Ser mujer e indígena en el Perú implica tener menores posibilidades de estudiar secundaria, rara vez obtener justicia cuando se es víctima de violencia y tener una esperanza de vida menor debido a enfermedades que en zonas urbanas ya fueron superadas. También supone enfrentar diversas formas de hostigamiento para acceder a un cargo comunal o experimentar actos de discriminación cuando quieren manejar solas sus tierras.
En Loreto, en la cuenca del río Chambira –a más de dos días en bote desde Iquitos– las mujeres del pueblo indígena urarina viven una situación que acentúa más sus desventajas. La lejanía de la escuela secundaria, los altísimos costos de traslado y el temor de los padres de que sus hijas se casen con un foráneo influyen para que no las envíen a estudiar. Solo dos mujeres indígenas de la cuenca asisten a la escuela secundaria.
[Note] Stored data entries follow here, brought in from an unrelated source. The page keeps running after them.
(* ===== verification/PyStr.v ===== *)
(** * Python strings

    Code-point strings and the part of Python's [str] the services use:
    character classes, [strip], [split], [splitlines], [lower], [startswith],
    [in], [join], [replace], [str(int)], [int(str)] restricted to decimal
    digits and [repr].  The tables of the interpreter's Unicode database are
    the class [Unicode]; they are consulted only for code points >= 128. *)
From S2P Require Import Prelude.

(** ** The Unicode character database *)

Class Unicode := {
  u_decimal : N -> bool;   (** category Nd: regex \d *)
  u_decimal_value : N -> N; (** the digit's value, for [int] *)
  u_digit : N -> bool;     (** [str.isdigit] *)
  u_alnum : N -> bool;     (** [str.isalnum]: regex \w is this or '_' *)
  u_space : N -> bool;     (** [str.isspace] *)
  u_printable : N -> bool; (** [str.isprintable] *)
  u_lower : N -> pystr;    (** [str.lower] of one character *)
}.

(** A database that knows nothing beyond ASCII, for concrete runs. *)
Definition ascii_only : Unicode := {|
  u_decimal _ := false; u_decimal_value _ := 0%N; u_digit _ := false; u_alnum _ := false; u_space _ := false;
  u_printable _ := false; u_lower c := [c] |}.

(** ** Characters *)

Section chars.
Open Scope N_scope.

Definition in_range (lo hi c : N) : bool := (lo <=? c) && (c <=? hi).
Definition is_ascii (c : N) : bool := c <? 128.
Definition ascii_digit (c : N) : bool := in_range 48 57 c.
Definition ascii_upper (c : N) : bool := in_range 65 90 c.
Definition ascii_lower (c : N) : bool := in_range 97 122 c.
Definition ascii_alpha (c : N) : bool := ascii_upper c || ascii_lower c.
Definition ascii_alnum (c : N) : bool := ascii_alpha c || ascii_digit c.
(** Membership in a literal set of characters. *)
Definition one_of (s : pystr) (c : N) : bool := existsb (N.eqb c) s.
(** The blanks of ASCII: \t \n \v \f \r, FS GS RS US and the space. *)
Definition ascii_space (c : N) : bool := in_range 9 13 c || in_range 28 32 c.

Context `{Unicode}.
Definition is_space (c : N) : bool := if is_ascii c then ascii_space c else u_space c.
Definition re_digit (c : N) : bool := if is_ascii c then ascii_digit c else u_decimal c.
Definition re_word (c : N) : bool :=
  if is_ascii c then ascii_alnum c || (c =? 95) else u_alnum c.
Definition lower_char (c : N) : pystr :=
  if is_ascii c then [if ascii_upper c then c + 32 else c] else u_lower c.
Definition is_printable (c : N) : bool :=
  if is_ascii c then in_range 32 126 c else u_printable c.
Definition isdigit_char (c : N) : bool := if is_ascii c then ascii_digit c else u_digit c.
End chars.

Definition str_eqb (s t : pystr) : bool := bool_decide (s = t).

Lemma str_eqb_eq s t : str_eqb s t = true <-> s = t.
Proof. apply bool_decide_eq_true. Qed.

(** ** Prefixes, substrings, splitting *)

Fixpoint startswith (s p : pystr) : bool :=
  match p, s with
  | [], _ => true
  | c :: p, d :: s => (c =? d)%N && startswith s p
  | _, _ => false
  end.

Definition endswith (s p : pystr) : bool := startswith (rev s) (rev p).

(** [p in s]. *)
Fixpoint contains (s p : pystr) : bool :=
  startswith s p || match s with [] => false | _ :: s => contains s p end.

Fixpoint drop_while (f : N -> bool) (s : pystr) : pystr :=
  match s with [] => [] | c :: r => if f c then drop_while f r else s end.

Definition rstrip_by (f : N -> bool) (s : pystr) : pystr := rev (drop_while f (rev s)).
Definition strip_by (f : N -> bool) (s : pystr) : pystr := rstrip_by f (drop_while f s).

(** [sep.join(parts)]. *)
Fixpoint join (sep : pystr) (parts : list pystr) : pystr :=
  match parts with
  | [] => []
  | [p] => p
  | p :: parts => p ++ sep ++ join sep parts
  end.

(** [s.split(c)] for a one-character separator: always at least one field. *)
Fixpoint split_on (c : N) (s : pystr) : list pystr :=
  match s with
  | [] => [[]]
  | d :: s =>
      if (d =? c)%N then [] :: split_on c s
      else match split_on c s with [] => [[d]] | f :: fs => (d :: f) :: fs end
  end.

(** [s.split(c, 1)]: splits at the first occurrence only. *)
Fixpoint split_once (c : N) (s : pystr) : list pystr :=
  match s with
  | [] => [[]]
  | d :: s =>
      if (d =? c)%N then [[]; s]
      else match split_once c s with [] => [[d]] | f :: fs => (d :: f) :: fs end
  end.

(** Last element of [xs[-1]] on a non-empty list. *)
Definition last_of (xs : list pystr) : pystr := List.last xs [].

Section blanks.
Context `{Unicode}.

Definition strip (s : pystr) : pystr := strip_by is_space s.
Definition lower (s : pystr) : pystr := flat_map lower_char s.
Definition isdigit (s : pystr) : bool :=
  match s with [] => false | _ => forallb isdigit_char s end.

(** [s.split()]: maximal runs of non-blank characters. *)
Fixpoint split_ws_go (cur : pystr) (s : pystr) : list pystr :=
  match s with
  | [] => match cur with [] => [] | _ => [rev cur] end
  | c :: s =>
      if is_space c
      then match cur with [] => split_ws_go [] s | _ => rev cur :: split_ws_go [] s end
      else split_ws_go (c :: cur) s
  end.
Definition split_ws (s : pystr) : list pystr := split_ws_go [] s.
End blanks.

(** Line boundaries of [str.splitlines]. *)
Definition is_linebreak (c : N) : bool :=
  (in_range 10 13 c || in_range 28 30 c || (c =? 133) || (c =? 8232) || (c =? 8233))%N.

Fixpoint splitlines_go (cur : pystr) (s : pystr) : list pystr :=
  match s with
  | [] => match cur with [] => [] | _ => [rev cur] end
  | c :: s' =>
      if is_linebreak c
      then rev cur :: (if (c =? 13)%N
                       then match s' with
                            | d :: s'' => if (d =? 10)%N then splitlines_go [] s''
                                          else splitlines_go [] s'
                            | [] => []
                            end
                       else splitlines_go [] s')
      else splitlines_go (c :: cur) s'
  end.
Definition splitlines (s : pystr) : list pystr := splitlines_go [] s.

(** ** Integers *)

Section ints.
Open Scope N_scope.

Fixpoint digits_go (fuel : nat) (n : N) (acc : pystr) : pystr :=
  match fuel with
  | O => acc
  | S fuel => if n <? 10 then (48 + n) :: acc
              else digits_go fuel (n / 10) ((48 + n mod 10) :: acc)
  end.
Definition str_N (n : N) : pystr := digits_go (S (N.size_nat n)) n [].
(** [str(z)]. *)
Definition str_Z (z : Z) : pystr :=
  match z with
  | Z0 => [48]
  | Zpos p => str_N (Npos p)
  | Zneg p => 45 :: str_N (Npos p)
  end.
End ints.

(** Value of a string of ASCII digits. *)
Definition digits_value (s : pystr) : N :=
  fold_left (fun n c => 10 * n + (c - 48))%N s 0%N.

(** ** [int(str)]

    Blanks around, an optional sign, decimal digits of any script with single
    underscores between them, at most 4300 digits; [None] is [ValueError]. *)
Section int_of_str.
Context `{Unicode}.
Open Scope N_scope.

Definition decimal_value (c : N) : option N :=
  if is_ascii c then (if ascii_digit c then Some (c - 48) else None)
  else if u_decimal c then Some (u_decimal_value c) else None.
(** [after] says that a digit precedes, so that an underscore may follow. *)
Fixpoint int_digits (after : bool) (s : pystr) : option (list N) :=
  match s with
  | [] => if after then Some [] else None
  | c :: s =>
      if (c =? 95) && after then int_digits false s
      else match decimal_value c with
           | Some d => (fun ds => d :: ds) <$> int_digits true s
           | None => None
           end
  end.
Definition py_int (s : pystr) : option Z :=
  let s := strip s in
  let '(neg, body) := match s with
                      | c :: t => if c =? 45 then (true, t) else if c =? 43 then (false, t) else (false, s)
                      | [] => (false, [])
                      end in
  ds ← int_digits false body;
  if 4300 <? N.of_nat (length ds) then None
  else let n := Z.of_N (fold_left (fun n d => 10 * n + d) ds 0) in
       Some (if neg then - n else n)%Z.
End int_of_str.

(** ** [repr(str)] *)

Section repr.
Context `{Unicode}.
Open Scope N_scope.

Definition hex_digit (n : N) : N := if n <? 10 then 48 + n else 87 + n.
(** [k] lowercase hexadecimal digits, most significant first. *)
Fixpoint hex_fixed (k : nat) (n : N) : pystr :=
  match k with O => [] | S k => hex_fixed k (n / 16) ++ [hex_digit (n mod 16)] end.

Definition repr_char (q c : N) : pystr :=
  if (c =? 92) || (c =? q) then [92; c]
  else if c =? 9 then [92; 116] else if c =? 10 then [92; 110] else if c =? 13 then [92; 114]
  else if is_printable c then [c]
  else if c <? 256 then 92 :: 120 :: hex_fixed 2 c
  else if c <? 65536 then 92 :: 117 :: hex_fixed 4 c
  else 92 :: 85 :: hex_fixed 8 c.

(** Double quotes are chosen only when the text has a ' and no double quote. *)
Definition py_repr (s : pystr) : pystr :=
  let q := if one_of s 39 && negb (one_of s 34) then 34 else 39 in
  q :: flat_map (repr_char q) s ++ [q].
End repr.

(** ** Laws *)

Lemma one_of_In s c : one_of s c = true <-> In c s.
Proof.
  unfold one_of. rewrite existsb_exists. split.
  - intros (x & Hin & ->%N.eqb_eq). done.
  - intros Hin. exists c. by rewrite N.eqb_refl.
Qed.

Lemma startswith_spec s p : startswith s p = true <-> exists r, s = p ++ r.
Proof.
  revert s. induction p as [|c p IH]; intros [|d s]; cbn; try (split; [|done]; eauto; done).
  - split; [done|]. by intros [r Hr].
  - rewrite andb_true_iff, N.eqb_eq, IH. split.
    + intros [-> [r ->]]. eauto.
    + intros [r [= -> ->]]. eauto.
Qed.

Lemma contains_spec s p : contains s p = true <-> exists l r, s = l ++ p ++ r.
Proof.
  induction s as [|c s IH]; cbn [contains]; rewrite orb_true_iff, startswith_spec.
  - split.
    + intros [[r Hr]|?]; [|done]. by exists [], r.
    + intros (l & r & Heq). destruct l; [|done]. left. by exists r.
  - rewrite IH. split.
    + intros [[r ->]|(l & r & ->)]; [by exists [], r|]. by exists (c :: l), r.
    + intros ([|c' l] & r & Heq); [left; by exists r|].
      right. injection Heq as -> ->. eauto.
Qed.

(** A longer needle is only found where the shorter one is. *)
Lemma contains_trans s p q : contains s p = true -> contains p q = true -> contains s q = true.
Proof.
  rewrite !contains_spec. intros (l & r & ->) (l' & r' & ->).
  exists (l ++ l'), (r' ++ r). by rewrite !app_assoc.
Qed.

Lemma split_on_cons c s : exists f fs, split_on c s = f :: fs.
Proof.
  induction s as [|d s (f & fs & IH)]; cbn; [eauto|]. destruct (d =? c)%N; [eauto|].
  rewrite IH. eauto.
Qed.

(** Joining the fields with the separator gives the string back. *)
Lemma join_split_on c s : join [c] (split_on c s) = s.
Proof.
  induction s as [|d s IH]; [done|]. cbn.
  destruct (split_on_cons c s) as (f & fs & E). rewrite E in IH |- *.
  destruct (d =? c)%N eqn:Hd.
  - apply N.eqb_eq in Hd as ->. cbn. by rewrite <- IH.
  - destruct fs; cbn in *; by rewrite <- IH.
Qed.

(** No field contains the separator. *)
Lemma split_on_no_sep c s f : In f (split_on c s) -> ~ In c f.
Proof.
  revert f. induction s as [|d s IH]; cbn; [intros f [<-|[]]; tauto|].
  destruct (split_on_cons c s) as (g & gs & E). rewrite E in IH |- *.
  destruct (N.eqb_spec d c) as [->|Hne]; intros f.
  - intros [<-|Hin]; [tauto|]. by apply IH.
  - intros [<-|Hin]; [|apply IH; by right].
    intros [?|?]; [done|]. by apply (IH g); [left|].
Qed.

Lemma digits_go_digits fuel n acc :
  forallb ascii_digit acc = true -> forallb ascii_digit (digits_go fuel n acc) = true.
Proof.
  revert n acc. induction fuel as [|fuel IH]; intros n acc Hacc; [done|].
  cbn [digits_go]. destruct (N.ltb_spec n 10); [|apply IH]; cbn [forallb];
    rewrite Hacc, andb_true_r;
    unfold ascii_digit, in_range; apply andb_true_iff; rewrite !N.leb_le;
    [lia|].
  pose proof (N.mod_lt n 10 ltac:(done)) as Hm. generalize dependent (n mod 10)%N. lia.
Qed.

(** Every character of a printed integer is a digit or the sign. *)
Lemma str_Z_chars z : forallb (fun c => ascii_digit c || (c =? 45)%N) (str_Z z) = true.
Proof.
  assert (Hd : forall n, forallb (fun c => ascii_digit c || (c =? 45)%N) (str_N n) = true).
  { intros n. eapply forallb_impl; [|by apply digits_go_digits].
    intros c Hc. cbn beta. by rewrite Hc. }
  destruct z; cbn [str_Z]; [done|apply Hd|]. cbn [forallb]. by rewrite Hd.
Qed.

Lemma digits_value_app s c : digits_value (s ++ [c]) = (10 * digits_value s + (c - 48))%N.
Proof. unfold digits_value. by rewrite fold_left_app. Qed.

Lemma fold_digits_acc s k :
  fold_left (fun n c => 10 * n + (c - 48))%N s k = (k * 10 ^ N.of_nat (length s) + digits_value s)%N.
Proof.
  unfold digits_value. revert k. induction s as [|c s IH]; intros k; cbn [fold_left length].
  - cbn. lia.
  - rewrite IH. rewrite (IH (10 * 0 + (c - 48))%N). rewrite Nat2N.inj_succ, N.pow_succ_r'. ring.
Qed.

Lemma digits_go_value fuel n acc :
  (n < 10 ^ N.of_nat fuel)%N ->
  digits_value (digits_go fuel n acc) = (n * 10 ^ N.of_nat (length acc) + digits_value acc)%N.
Proof.
  revert n acc. induction fuel as [|fuel IH]; intros n acc Hn.
  - cbn in Hn. assert (n = 0)%N as -> by lia. cbn [digits_go]. lia.
  - rewrite Nat2N.inj_succ, N.pow_succ_r' in Hn. cbn [digits_go].
    destruct (N.ltb_spec n 10) as [Hlt|Hge].
    + unfold digits_value at 1. cbn [fold_left]. rewrite fold_digits_acc. lia.
    + rewrite IH by (apply N.Div0.div_lt_upper_bound; lia).
      unfold digits_value at 1. cbn [fold_left length]. rewrite fold_digits_acc.
      rewrite Nat2N.inj_succ, N.pow_succ_r'.
      pose proof (N.div_mod n 10 ltac:(done)) as Hdm. clear Hn Hge.
      generalize dependent (n / 10)%N. generalize (n mod 10)%N. intros r q ->.
      replace (48 + r - 48)%N with r by lia. ring.
Qed.

(** [int(str(n)) = n]. *)
Lemma str_N_value n : digits_value (str_N n) = n.
Proof.
  unfold str_N. rewrite digits_go_value; [cbn; lia|].
  rewrite Nat2N.inj_succ, N.pow_succ_r'.
  pose proof (N.size_gt n) as Hs.
  assert (N.of_nat (N.size_nat n) = N.size n) as ->.
  { clear Hs. destruct n as [|p]; [done|]. cbn [N.size_nat N.size].
    induction p as [p IHp|p IHp|]; [| |done]; cbn [Pos.size_nat Pos.size];
      rewrite Nat2N.inj_succ, IHp; done. }
  pose proof (N.pow_le_mono_l 2 10 (N.size n) ltac:(done)). lia.
Qed.

Lemma digits_go_nonempty fuel n acc : fuel <> O -> digits_go fuel n acc <> [].
Proof.
  revert n acc. induction fuel as [|fuel IH]; [done|]. intros n acc _. cbn [digits_go].
  destruct (n <? 10)%N; [done|]. destruct fuel; [done|]. by apply IH.
Qed.

Lemma str_Z_nonempty z : str_Z z <> [].
Proof. destruct z; [done| |done]; by apply digits_go_nonempty. Qed.

#[export] Hint Resolve str_Z_chars str_Z_nonempty : py.
#[export] Hint Rewrite join_split_on : py.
Esto sumado a uniones matrimoniales tempranas (la mujer a los 13 años es “entregada” a un varón), altos niveles de violencia por parte de sus parejas, así como la poca participación femenina en asambleas comunales –su presencia se limita a estar de espaldas a los demás mirando fijamente las paredes–, van reforzando identidades disminuidas y la aceptación del abuso.
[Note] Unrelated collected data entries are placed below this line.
(* ===== verification/Regex.v ===== *)
(** * Regular expressions

    The fragment of Python's [re] that the validators use (classes,
    concatenation, alternation, bounded and unbounded repetition), as an
    executable matcher by derivatives together with its language, and the
    two anchored entry points: [fullmatch], and [match] of a pattern that ends
    in [$] (which also accepts one trailing newline). *)
From S2P Require Import Prelude PyStr.

Inductive regex :=
| RVoid
| REps
| RChr (f : N -> bool)
| RSeq (r1 r2 : regex)
| RAlt (r1 r2 : regex)
| RStar (r : regex).

Definition RPlus (r : regex) : regex := RSeq r (RStar r).
Definition ROpt (r : regex) : regex := RAlt REps r.
Fixpoint RLit (s : pystr) : regex :=
  match s with [] => REps | c :: s => RSeq (RChr (N.eqb c)) (RLit s) end.
(** Between [n] and [n + k] repetitions. *)
Fixpoint RUpTo (k : nat) (r : regex) : regex :=
  match k with O => REps | S k => ROpt (RSeq r (RUpTo k r)) end.
Fixpoint RRep (n k : nat) (r : regex) : regex :=
  match n with O => RUpTo k r | S n => RSeq r (RRep n k r) end.

Fixpoint nullable (r : regex) : bool :=
  match r with
  | RVoid | RChr _ => false
  | REps | RStar _ => true
  | RSeq r1 r2 => nullable r1 && nullable r2
  | RAlt r1 r2 => nullable r1 || nullable r2
  end.

Fixpoint deriv (c : N) (r : regex) : regex :=
  match r with
  | RVoid | REps => RVoid
  | RChr f => if f c then REps else RVoid
  | RSeq r1 r2 =>
      if nullable r1 then RAlt (RSeq (deriv c r1) r2) (deriv c r2) else RSeq (deriv c r1) r2
  | RAlt r1 r2 => RAlt (deriv c r1) (deriv c r2)
  | RStar r => RSeq (deriv c r) (RStar r)
  end.

(** [pattern.fullmatch(s)]. *)
Fixpoint fullmatch (r : regex) (s : pystr) : bool :=
  match s with [] => nullable r | c :: s => fullmatch (deriv c r) s end.

(** [re.match] of the pattern [^r$]: [$] also matches before a final newline. *)
Definition match_dollar (r : regex) (s : pystr) : bool :=
  fullmatch r s || match rev s with
                   | c :: t => (c =? 10)%N && fullmatch r (rev t)
                   | [] => false
                   end.

(** ** The language of an expression *)

Inductive matches : regex -> pystr -> Prop :=
| m_eps : matches REps []
| m_chr f c : f c = true -> matches (RChr f) [c]
| m_seq r1 r2 s1 s2 : matches r1 s1 -> matches r2 s2 -> matches (RSeq r1 r2) (s1 ++ s2)
| m_alt_l r1 r2 s : matches r1 s -> matches (RAlt r1 r2) s
| m_alt_r r1 r2 s : matches r2 s -> matches (RAlt r1 r2) s
| m_star_nil r : matches (RStar r) []
| m_star_cons r s1 s2 : matches r s1 -> matches (RStar r) s2 -> matches (RStar r) (s1 ++ s2).
#[export] Hint Constructors matches : py.

Lemma nullable_spec r : nullable r = true <-> matches r [].
Proof.
  split.
  - induction r; cbn; intros H; to_prop; try done; eauto with py.
    + apply (m_seq _ _ [] []); auto.
    + apply orb_true_iff in H as [?|?]; eauto with py.
  - intros H. remember [] as s eqn:Es.
    induction H; cbn; try done; rewrite ?andb_true_iff, ?orb_true_iff; eauto.
    apply app_nil in Es as [-> ->]. eauto.
Qed.

(** Inversion of a non-empty iteration: its first step consumes a character. *)
Lemma star_inv r c s :
  matches (RStar r) (c :: s) -> exists s1 s2, s = s1 ++ s2 /\ matches r (c :: s1) /\ matches (RStar r) s2.
Proof.
  intros H. remember (RStar r) as r' eqn:Er. remember (c :: s) as t eqn:Et.
  revert c s Et Er. induction H as [| | | | | |r0 s1 s2 H1 _ H2 IH]; intros e u Et Er; try done.
  injection Er as ->. destruct s1 as [|d s1]; [by apply IH|].
  injection Et as -> <-. eauto.
Qed.

Lemma deriv_sound r c s : matches (deriv c r) s -> matches r (c :: s).
Proof.
  revert s. induction r; cbn; intros s H; try by inversion H.
  - destruct (f c) eqn:Hf; inversion H; subst. by constructor.
  - assert (Hseq : matches (RSeq (deriv c r1) r2) s -> matches (RSeq r1 r2) (c :: s)).
    { intros H'. inversion H' as [| |? ? s1 s2| | | |]; subst.
      apply (m_seq _ _ (c :: s1) s2); auto. }
    destruct (nullable r1) eqn:Hn; [|auto].
    inversion H; subst; [auto|]. apply nullable_spec in Hn.
    apply (m_seq _ _ [] (c :: s)); auto.
  - inversion H; subst; [apply m_alt_l|apply m_alt_r]; auto.
  - inversion H as [| |? ? s1 s2| | | |]; subst. apply (m_star_cons _ (c :: s1) s2); auto.
Qed.

Lemma deriv_complete r c s : matches r (c :: s) -> matches (deriv c r) s.
Proof.
  revert s. induction r; cbn; intros s H; try by inversion H.
  - inversion H as [|? ? Hf| | | | |]; subst. rewrite Hf. constructor.
  - inversion H as [| |? ? s1 s2 H1 H2 Heq| | | |]; subst. destruct s1 as [|d s1]; cbn in *.
    + apply nullable_spec in H1. subst. rewrite H1. apply m_alt_r. auto.
    + injection H3 as -> <-. destruct (nullable r1); [apply m_alt_l|]; apply m_seq; auto.
  - inversion H; subst; [apply m_alt_l|apply m_alt_r]; auto.
  - apply star_inv in H as (s1 & s2 & -> & H1 & H2). apply m_seq; auto.
Qed.

Lemma fullmatch_spec r s : fullmatch r s = true <-> matches r s.
Proof.
  revert r. induction s as [|c s IH]; intros r; cbn; [apply nullable_spec|].
  rewrite IH. split; [apply deriv_sound|apply deriv_complete].
Qed.

Lemma match_dollar_spec r s :
  match_dollar r s = true <-> matches r s \/ exists t, s = t ++ [10%N] /\ matches r t.
Proof.
  unfold match_dollar. rewrite orb_true_iff, fullmatch_spec.
  enough (match rev s with c :: t => (c =? 10)%N && fullmatch r (rev t) | [] => false end = true
          <-> exists t, s = t ++ [10%N] /\ matches r t) by tauto.
  destruct (rev s) as [|c t] eqn:E.
  - split; [done|]. intros (t & -> & _). by rewrite rev_app_distr in E.
  - rewrite andb_true_iff, N.eqb_eq, fullmatch_spec.
    apply (f_equal (@rev N)) in E. rewrite rev_involutive in E. cbn in E. subst s. split.
    + intros [-> H]. eauto.
    + intros (t' & Ht & H). apply app_inj_tail in Ht as [-> ->]. done.
Qed.

(** ** Consequences used by the validators *)

(** Every class of the expression is included in [P]. *)
Fixpoint classes_in (P : N -> bool) (r : regex) : Prop :=
  match r with
  | RVoid | REps => True
  | RChr f => forall c, f c = true -> P c = true
  | RSeq r1 r2 | RAlt r1 r2 => classes_in P r1 /\ classes_in P r2
  | RStar r => classes_in P r
  end.

Lemma matches_classes P r s : classes_in P r -> matches r s -> forallb P s = true.
Proof.
  intros Hc H. induction H; cbn in *; try done; rewrite ?forallb_app_iff; intuition auto;
    by rewrite ?andb_true_r, ?andb_true_iff; auto.
Qed.

Lemma matches_star_chr f s : matches (RStar (RChr f)) s <-> forallb f s = true.
Proof.
  split.
  - apply matches_classes. cbn. auto.
  - induction s as [|c s IH]; cbn; intros H; to_prop; [constructor|].
    apply (m_star_cons _ [c] s); [by constructor|auto].
Qed.

(** [^[f][g]*$], the shape of every identifier pattern. *)
Definition RIdent (f g : N -> bool) : regex := RSeq (RChr f) (RStar (RChr g)).

Lemma seq_inv r1 r2 s :
  matches (RSeq r1 r2) s -> exists u v, s = u ++ v /\ matches r1 u /\ matches r2 v.
Proof. inversion 1; subst; eauto. Qed.

Lemma lit_inv s t : matches (RLit s) t -> t = s.
Proof.
  revert t. induction s as [|c s IH]; intros t H; cbn in H; [by inversion H|].
  apply seq_inv in H as (u & v & -> & Hu & ->%IH). inversion Hu as [|? d E| | | | |]; subst.
  by apply N.eqb_eq in E as ->.
Qed.

Lemma fullmatch_ident f g s :
  fullmatch (RIdent f g) s = match s with [] => false | c :: s => f c && forallb g s end.
Proof.
  apply Bool.eq_iff_eq_true. rewrite fullmatch_spec. split.
  - intros H. inversion H as [| |? ? s1 s2 H1 H2| | | |]; subst.
    inversion H1; subst. cbn. apply andb_true_iff. split; [done|]. by apply matches_star_chr.
  - destruct s as [|c s]; [done|]. rewrite andb_true_iff. intros [Hf Hg].
    apply (m_seq _ _ [c] s); [by constructor|]. by apply matches_star_chr.
Qed.

(** [^[f]+$]. *)
Lemma fullmatch_plus f s :
  fullmatch (RPlus (RChr f)) s = match s with [] => false | _ => forallb f s end.
Proof. destruct s; apply (fullmatch_ident f f). Qed.

#[export] Hint Rewrite fullmatch_ident fullmatch_plus : py.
¿Cómo empezar a revertir esta situación? Una aproximación extremadamente asimilacionista podría llevar a pensar que los urarinas son una cultura atrasada y que se requiere, por tanto, de una intervención inmediata del Estado a fin de “civilizarlos” por su pérfido comportamiento. En el otro extremo, una visión culturalista impediría cualquier intervención en la zona, pues se tiene que proteger a la comunidad de toda influencia externa.
Ninguno de los dos enfoques es acertado. La formación de una sociedad plural que reconozca la diversidad plantea retos complejos a las sociedades democráticas, pues los valores de las comunidades pueden entrar en tensión. Sin embargo, esto no debe significar una excusa para desconocer derechos básicos.
En ese escenario es muy importante comprender que ninguna cultura es estática y que mediante el diálogo se pueden construir espacios que favorezcan la autonomía de las mujeres.
Obviamente no hay recetas normativas o institucionales para lograrlo fácilmente. Pero sí se necesitan cambios dentro del propio Estado, pues su actuación termina por reforzar la exclusión. El Ministerio de la Mujer, hasta el momento, no ha brindado a las mujeres indígenas el protagonismo que les permita construir sus propias estrategias de prevención y acompañamiento frente a la violencia.
Un ejemplo de ello es la norma vigente sobre violencia familiar que no tiene asidero en la realidad de las mujeres que viven en comunidades. Esta norma establece como sanción la realización de trabajo comunitario para el agresor, pero en una comunidad amazónica este tipo de labor no necesariamente es considerado un castigo sino parte de la vida en comunidad. Disponer el alejamiento del agresor de la casa de la víctima tampoco será posible de cumplir en comunidades pequeñas, ni menos encontrar un médico legista o psicóloga que acredite las lesiones.
Si no se corrige este rumbo, no solo nos llenaremos de normas y planes inaplicables en dichas zonas, sino que reeditaremos el mismo sinsentido que se pretende cambiar. Por ello, se necesita redefinir la estrategia del Estado para que no siga, bajo el convencimiento de la ayuda, tomando decisiones de espaldas a las mujeres indígenas.